What the exercise asks -> The lines to reproduce run from the first one below to the line containing "Definition s_prs_task_name : cell", both included. Reproduce them exactly and nothing else.

Data in this exercise ->
.....

(* ===== verification/TaskLife.v ===== *)
(** * Creation and destruction of tasks (prs/task.c)

    A task is registered in the object directory and by its name; it belongs to the
    process of the task that created it.  Stacks, message queues and processes are
    interfaces. *)

From S2P Require Import Prelude Str Heap Atomic RefDir Kern Pal Worker Task Event Timer Clock Name Sched.

Definition s_prs_task_name : cell kern ptr :=
  Cell (λ c, Ret (k_task_name c)) (λ v c, Ret (with_task_name v c)).

Definition task_name_field := field k_tasks with_tasks tk_name set_tk_name.
Definition task_id := field k_tasks with_tasks tk_id set_tk_id.
Definition task_userdata := field k_tasks with_tasks tk_userdata set_tk_userdata.
Definition task_entry := field k_tasks with_tasks tk_entry set_tk_entry.
Definition task_stack := field k_tasks with_tasks tk_stack set_tk_stack.
Definition task_stack_size := field k_tasks with_tasks tk_stack_size set_tk_stack_size.
Definition task_context := field k_tasks with_tasks tk_context set_tk_context.
Definition task_msgq := field k_tasks with_tasks tk_msgq set_tk_msgq.
Definition task_proc_id := field k_tasks with_tasks tk_proc_id set_tk_proc_id.

(** What a task needs of stacks (alloc/stack.c), message queues (msgq.c) and of the
    platform; [prs_stack_create] also gives the size. *)
Class TaskParts : Type := {
  prs_stack_create : Z → prog kern (ptr * Z);
  prs_stack_destroy : loc → prog kern unit;
  prs_msgq_create : prog kern ptr;
  prs_msgq_destroy : loc → prog kern unit;
  prs_pal_os_get_page_size : Z;
  prs_pal_context_make : loc → ptr → loc → prog kern unit;
  task_entry_call : ptr → ptr → prog kern unit
}.

(** What a task needs of processes (proc.c): [prs_proc_register_object],
    [prs_proc_unregister_object], [prs_proc_send_unreg_object] and
    [PRS_PROC_SVC_NAME]. *)
Class ProcObjects : Type := {
  prs_proc_register_object : loc → Z → prog kern unit;
  prs_proc_unregister_object : loc → Z → prog kern unit;
  prs_proc_send_unreg_object : Z → Z → Z → bool → prog kern unit;
  PRS_PROC_SVC_NAME : list Z
}.

(** [struct prs_task_create_params] *)
Record prs_task_create_params : Type := PrsTaskCreateParams {
  tcp_name : list Z;
  tcp_userdata : ptr;
  tcp_stack_size : Z;
  tcp_prio : Z;
  tcp_entry : ptr
}.

Section task.
Context `{!ObjectFree, !Pit, !TaskParts, !ProcObjects}.

Definition prs_task_object_free (task : loc) : prog kern unit :=
  msgq ← read (task_msgq task);
  _ ← match msgq with Some msgq => prs_msgq_destroy msgq | None => mret tt end;
  context ← read (task_context task);
  _ ← match context with Some _ => prs_pal_context_free context | None => mret tt end;
  stack ← read (task_stack task);
  _ ← match stack with Some stack => prs_stack_destroy stack | None => mret tt end;
  free_block k_tasks with_tasks task.

(** ** Names *)

Definition prs_task_find (fuel : nat) (key : list Z) : prog kern Z :=
  name ← read s_prs_task_name;
  name ← nonnull name;
  prs_name_find fuel name key.

Definition prs_task_find_and_lock (fuel : nat) (key : list Z) : prog kern ptr :=
  name ← read s_prs_task_name;
  name ← nonnull name;
  object_id ← prs_name_find_and_lock fuel name key;
  god_find object_id.

(** ** The process of a task *)

(** Takes the task off a process: directly in the task of the process service,
    through a message to it elsewhere. *)
Definition leave_proc (fuel : nat) (self : ptr) (task proc : loc) (proc_id : Z) : prog kern unit :=
  proc_task_id ← prs_task_find fuel PRS_PROC_SVC_NAME;
  _ ← fatal_if (proc_task_id =? 0);
  current ← prs_task_current self;
  current ← nonnull current;
  current_id ← prs_task_get_id current;
  id ← read (task_id task);
  if proc_task_id =? current_id then prs_proc_unregister_object proc id
  else prs_proc_send_unreg_object proc_task_id proc_id id false.

Definition prs_task_set_proc (fuel : nat) (self : ptr) (task : loc) (proc_id : Z) : prog kern prs_result :=
  proc ← god_lock proc_id;
  match proc with
  | Some proc =>
      old_proc_id ← read (task_proc_id task);
      _ ← (if old_proc_id =? 0 then mret tt
           else
             _ ← leave_proc fuel self task proc proc_id;
             old_proc_id ← read (task_proc_id task);
             god_unlock old_proc_id);
      id ← read (task_id task);
      _ ← prs_proc_register_object proc id;
      _ ← write (task_proc_id task) proc_id;
      mret PRS_OK
  | None => mret PRS_NOT_FOUND
  end.

(** ** Creation *)

(** The [cleanup] of [prs_task_create]. *)
Definition task_create_cleanup (task : loc) : prog kern ptr :=
  id ← read (task_id task);
  _ ← (if id =? 0 then free_block k_tasks with_tasks task else god_unlock id);
  mret None.

(** The process of the current task is inherited; with no worker this is the first
    task.  [false]: the process is gone. *)
Definition inherit_proc (fuel : nat) (self : ptr) (task : loc) : prog kern bool :=
  match prs_worker_current self with
  | None => mret true
  | Some worker =>
      current_task ← prs_worker_get_current_task worker;
      current_task ← nonnull current_task;
      proc_id ← read (task_proc_id current_task);
      if proc_id =? 0 then mret true
      else
        result ← prs_task_set_proc fuel self task proc_id;
        mret (bool_decide (result = PRS_OK))
  end.

Definition prs_task_create (fuel : nat) (self : ptr) (params : prs_task_create_params) : prog kern ptr :=
  name ← ensure_name s_prs_task_name offsetof_task_name;
  task ← alloc_block k_tasks with_tasks (PrsTask 0 (replicate 32 0) None None 0 0 0 0 None 0 None None None);
  match task with
  | None => mret None
  | Some task =>
      id ← god_alloc_and_lock task s_prs_task_object_ops;
      _ ← write (task_id task) id;
      if id =? 0 then task_create_cleanup task
      else
        let stack_size := if tcp_stack_size params =? 0 then prs_pal_os_get_page_size else tcp_stack_size params in
        '(stack, size) ← prs_stack_create stack_size;
        _ ← match stack with Some _ => write (task_stack_size task) size | None => mret tt end;
        _ ← write (task_stack task) stack;
        match stack with
        | None => task_create_cleanup task
        | Some _ =>
            context ← prs_pal_context_alloc;
            _ ← write (task_context task) context;
            match context with
            | None => task_create_cleanup task
            | Some context =>
                msgq ← prs_msgq_create;
                _ ← write (task_msgq task) msgq;
                inherited ← inherit_proc fuel self task;
                if (inherited : bool) then
                  old_name ← read (task_name_field task);
                  '(new_name, _) ← pure (prs_str_copy old_name (tcp_name params) 32);
                  _ ← write (task_name_field task) new_name;
                  _ ← write (task_prio task) (tcp_prio params);
                  _ ← write (task_userdata task) (tcp_userdata params);
                  _ ← write (task_entry task) (tcp_entry params);
                  _ ← prs_task_change_state task 0 PRS_TASK_STATE_STOPPED;
                  stack ← read (task_stack task);
                  _ ← prs_pal_context_make context stack task;
                  id ← read (task_id task);
                  result ← prs_name_alloc fuel name id;
                  if decide (result = PRS_OK) then mret (Some task) else task_create_cleanup task
                else task_create_cleanup task
            end
        end
  end.

(** ** Destruction *)

(** The name is freed once: so a task is destroyed once. *)
Definition prs_task_destroy (fuel : nat) (self : ptr) (task : loc) : prog kern unit :=
  name ← read s_prs_task_name;
  name ← nonnull name;
  id ← read (task_id task);
  result ← prs_name_free fuel name id;
  if decide (result = PRS_OK) then
    sched_id ← read (task_sched_id task);
    _ ← (if sched_id =? 0 then mret tt
         else
           sched_id ← read (task_sched_id task);
           id ← read (task_id task);
           _ ← prs_sched_remove_task sched_id id; mret tt);
    proc_id ← read (task_proc_id task);
    _ ← (if proc_id =? 0 then mret tt
         else
           proc ← god_lock proc_id;
           proc ← nonnull proc;
           _ ← leave_proc fuel self task proc proc_id;
           proc_id ← read (task_proc_id task);
           _ ← god_unlock proc_id;
           proc_id ← read (task_proc_id task);
           god_unlock proc_id);
    id ← read (task_id task);
    god_unlock id
  else mret tt.

Definition prs_task_object_destroy (fuel : nat) (self : ptr) (object : loc) : prog kern unit :=
  prs_task_destroy fuel self object.

(** What the context of a task runs. *)
Definition prs_task_entry (fuel : nat) (self : ptr) (task : loc) : prog kern unit :=
  worker ← nonnull (prs_worker_current self);
  let _ : GetNext := prs_sched_get_next fuel in
  _ ← prs_worker_int_enable fuel worker;
  entry ← read (task_entry task);
  userdata ← read (task_userdata task);
  _ ← task_entry_call entry userdata;
  _ ← prs_worker_int_disable worker;
  _ ← prs_task_destroy fuel self task;
  prs_worker_schedule fuel worker.
End task.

.....

Result ->
(* ===== verification/TaskLife.v ===== *)
(** * Creation and destruction of tasks (prs/task.c)

    A task is registered in the object directory and by its name; it belongs to the
    process of the task that created it.  Stacks, message queues and processes are
    interfaces. *)

From S2P Require Import Prelude Str Heap Atomic RefDir Kern Pal Worker Task Event Timer Clock Name Sched.

Definition s_prs_task_name : cell kern ptr :=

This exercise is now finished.